Problem details »
Track down every line below that holds "BiasParams" and copy it.

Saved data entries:
_____

(** * Dictator Battle: the chase simulation and its outcome bias

    A shallow embedding of the TypeScript sources (Rng.ts, Entity.ts,
    Physics.ts, Ai.ts, OutcomeController.ts, Dictator.ts, Game.ts,
    Simulation.ts) and the properties claimed about them.

    Numbers.  A JavaScript [number] that carries a physical quantity is
    modelled as a real number: rounding of the IEEE doubles is not modelled,
    and every statement below is a statement of real arithmetic.  The one
    exception is the payout of the ledger, where [Math.floor] turns a rounding
    error into a cent: there the product is the double product, rounded as
    [Float64.fl] rounds.  The state of the random generator is an integer and
    is modelled in [Z] with the 32-bit wrap-around written out, so the
    generator itself computes. *)

From Stdlib Require Import Reals Lra Lia ZArith List Bool.
Import ListNotations.

#[local] Open Scope R_scope.

(** ** Numeric helpers *)

(** [x < y] and [x <= y] as the booleans a JavaScript comparison yields. *)
Definition Rltb (x y : R) : bool := if Rlt_dec x y then true else false.
Definition Rleb (x y : R) : bool := if Rle_dec x y then true else false.

(** [Math.sign]. *)
Definition Rsign (x : R) : R :=
  if Rlt_dec 0 x then 1 else if Rlt_dec x 0 then -1 else 0.

(** [interface Vec2 { x: number; y: number }]. *)
Record Vec2 : Type := mkVec2 { vx : R; vy : R }.

(** The Euclidean norm [Math.sqrt(x * x + y * y)] that the sources spell out
    at every use. *)
Definition norm2 (x y : R) : R := sqrt (x * x + y * y).

(** ** Rng.ts: the seeded generator (mulberry32) *)

Module Rng.

#[local] Open Scope Z_scope.

(** ToInt32 and ToUint32 of ECMAScript, on integers. *)
Definition toInt32 (z : Z) : Z := (z + 2147483648) mod 4294967296 - 2147483648.
Definition toUint32 (z : Z) : Z := z mod 4294967296.

(** [a >>> n]: the unsigned right shift. *)
Definition ushr (a n : Z) : Z := Z.shiftr (toUint32 a) n.

(** [Math.imul(a, b)]: the low 32 bits of the product, signed. *)
Definition imul (a b : Z) : Z := toInt32 (toInt32 a * toInt32 b).

(** [a ^ b] and [a | b] of JavaScript: both operands through ToInt32. *)
Definition jxor (a b : Z) : Z := Z.lxor (toInt32 a) (toInt32 b).
Definition jor (a b : Z) : Z := Z.lor (toInt32 a) (toInt32 b).

(** [class Rng { private state; readonly seed }]. *)
Record t : Type := mk { state : Z; seed : Z }.

(** [constructor(seed)], for a seed that is given. *)
Definition new (s : Z) : t := {| state := s; seed := s |}.

(** The integer the generator draws: the numerator of [next()], together
    with the state it leaves behind. *)
Definition next_u32 (r : t) : Z * t :=
  let s0 := jor (state r) 0 in
  let s1 := jor (s0 + 1831565813) 0 in
  let t1 := imul (jxor s1 (ushr s1 15)) (jor 1 s1) in
  let t2 := jxor (t1 + imul (jxor t1 (ushr t1 7)) (jor 61 t1)) t1 in
  (ushr (jxor t2 (ushr t2 14)) 0, {| state := s1; seed := seed r |}).

(** [next()]: a float in [0, 1). *)
Definition next (r : t) : R * t :=
  let '(u, r') := next_u32 r in ((IZR u / 4294967296)%R, r').

(** [range(min, max)]. *)
Definition range (r : t) (lo hi : R) : R * t :=
  let '(u, r') := next r in ((lo + u * (hi - lo))%R, r').

(** [Math.floor] of a real, as an integer. *)
Definition floor (x : R) : Z := (up x - 1)%Z.

(** [int(min, max)], inclusive. *)
Definition int (r : t) (lo hi : Z) : Z * t :=
  let '(x, r') := range r (IZR lo) (IZR (hi + 1)) in (floor x, r').

(** [sign()]. *)
Definition sign (r : t) : R * t :=
  let '(u, r') := next r in ((if Rltb u (1 / 2) then -1 else 1)%R, r').

(** [reset()]. *)
Definition reset (r : t) : t := {| state := seed r; seed := seed r |}.

(** The generator after one draw, whichever method made it. *)
Definition advance (r : t) : t := snd (next_u32 r).

(** [pick(arr)]: [None] is the [undefined] that an index outside the array
    reads. *)
Definition pick {A : Type} (r : t) (arr : list A) : option A * t :=
  let '(i, r') := int r 0 (Z.of_nat (length arr) - 1) in
  ((if (i <? 0)%Z then None else nth_error arr (Z.to_nat i)), r').

End Rng.

(** ** Doubles, where a [Math.floor] observes their rounding *)

Module Float64.

(** The nearest integer, ties to the even one. *)
Definition rne (x : R) : Z :=
  let f := Rng.floor x in
  let d := x - IZR f in
  if Rltb d (1 / 2) then f
  else if Rltb (1 / 2) d then (f + 1)%Z
  else if Z.even f then f else (f + 1)%Z.

(** The binary exponent of [x <> 0]: the [e] with [2^(e-1) <= |x| < 2^e]. *)
Definition mag (x : R) : Z := (Rng.floor (ln (Rabs x) / ln 2) + 1)%Z.

(** Rounding to the nearest number of 53 significant bits, ties to even: the
    rounding of a binary64 operation whose result is in the normal range
    (overflow and subnormal results are not modelled). *)
Definition fl (x : R) : R :=
  if Req_dec_T x 0 then 0
  else IZR (rne (x * powerRZ 2 (53 - mag x))) * powerRZ 2 (mag x - 53).

(** The unit roundoff [2^-53]. *)
Definition u : R := / 9007199254740992.

(** [a * b] on two doubles. *)
Definition mul (a b : R) : R := fl (a * b).

End Float64.

(** ** OutcomeController.ts *)

Module OutcomeController.

(** [interface BiasParams]: the eight bias scalars. *)
Record BiasParams : Type := mkBias {
  knifeAttractionWin : R;
  knifeAttractionLose : R;
  hunterBonusWin : R;
  hunterPenaltyLose : R;
  runnerBonusWin : R;
  runnerPenaltyLose : R;
  speedBonusWin : R;
  speedPenaltyLose : R
}.

Definition DEFAULT_BIAS : BiasParams := {|
  knifeAttractionWin := 60;
  knifeAttractionLose := -40;
  hunterBonusWin := 10 / 100;
  hunterPenaltyLose := - (10 / 100);
  runnerBonusWin := 10 / 100;
  runnerPenaltyLose := - (10 / 100);
  speedBonusWin := 3 / 100;
  speedPenaltyLose := - (3 / 100)
|}.

(** [class OutcomeController { winChance; bias; targetWin = false }]. *)
Record t : Type := mk {
  winChance : R;
  bias : BiasParams;
  targetWin : bool
}.

(** [constructor(winChance, bias)]: the argument is stored as it is. *)
Definition new_with (p : R) (b : BiasParams) : t :=
  {| winChance := p; bias := b; targetWin := false |}.

(** [constructor(winChance)] with the default bias. *)
Definition new (p : R) : t := new_with p DEFAULT_BIAS.

(** [setWinChance(p)]: [Math.max(0, Math.min(1, p))]. *)
Definition setWinChance (c : t) (p : R) : t :=
  {| winChance := Rmax 0 (Rmin 1 p); bias := bias c; targetWin := targetWin c |}.

(** [sampleOutcome(rng)]: one draw, compared with the stored probability. *)
Definition sampleOutcome (c : t) (rng : Rng.t) : t * Rng.t :=
  let '(u, rng') := Rng.next rng in
  ({| winChance := winChance c; bias := bias c;
      targetWin := Rltb u (winChance c) |}, rng').

Definition knifeAttractionStrength (c : t) : R :=
  if targetWin c then knifeAttractionWin (bias c)
  else knifeAttractionLose (bias c).

Definition steeringMultiplier (c : t) (isHunter : bool) : R :=
  if isHunter
  then 1 + (if targetWin c then hunterBonusWin (bias c)
            else hunterPenaltyLose (bias c))
  else 1 + (if targetWin c then runnerBonusWin (bias c)
            else runnerPenaltyLose (bias c)).

Definition speedMultiplier (c : t) : R :=
  1 + (if targetWin c then speedBonusWin (bias c)
       else speedPenaltyLose (bias c)).

End OutcomeController.

(** ** Arena.ts *)

Module Arena.

Record t : Type := mk { x : R; y : R; size : R }.

Definition left (a : t) : R := x a.
Definition right (a : t) : R := x a + size a.
Definition top (a : t) : R := y a.
Definition bottom (a : t) : R := y a + size a.
Definition centerX (a : t) : R := x a + size a / 2.
Definition centerY (a : t) : R := y a + size a / 2.

End Arena.

(** ** Entity.ts *)

Module Entity.

(** [class Entity { pos; vel; radius }]. *)
Record t : Type := mk { pos : Vec2; vel : Vec2; radius : R }.

Definition set_pos (e : t) (p : Vec2) : t :=
  {| pos := p; vel := vel e; radius := radius e |}.
Definition set_vel (e : t) (v : Vec2) : t :=
  {| pos := pos e; vel := v; radius := radius e |}.

(** [get speed()]. *)
Definition speed (e : t) : R := norm2 (vx (vel e)) (vy (vel e)).

(** [setVelocityAngle(angle, speed)]. *)
Definition setVelocityAngle (e : t) (angle s : R) : t :=
  set_vel e (mkVec2 (cos angle * s) (sin angle * s)).

(** [normalizeSpeed(targetSpeed)]. *)
Definition normalizeSpeed (e : t) (targetSpeed : R) : t :=
  let s := speed e in
  if Rltb s (1 / 10000) then e
  else set_vel e (mkVec2 (vx (vel e) / s * targetSpeed)
                         (vy (vel e) / s * targetSpeed)).

(** A division that reports a zero divisor, where JavaScript would produce
    an infinity or a NaN. *)
Definition checked_div (a b : R) : option R :=
  if Req_dec_T b 0 then None else Some (a / b).

(** [normalizeSpeed] again, with each division of the source checked:
    [None] stands for a division by zero. *)
Definition normalizeSpeed_checked (e : t) (targetSpeed : R) : option t :=
  let s := speed e in
  if Rltb s (1 / 10000) then Some e
  else
    match checked_div (vx (vel e)) s, checked_div (vy (vel e)) s with
    | Some qx, Some qy =>
        Some (set_vel e (mkVec2 (qx * targetSpeed) (qy * targetSpeed)))
    | _, _ => None
    end.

_____

Exercise solution »
(** [interface BiasParams]: the eight bias scalars. *)
Record BiasParams : Type := mkBias {
Definition DEFAULT_BIAS : BiasParams := {|
  bias : BiasParams;
Definition new_with (p : R) (b : BiasParams) : t :=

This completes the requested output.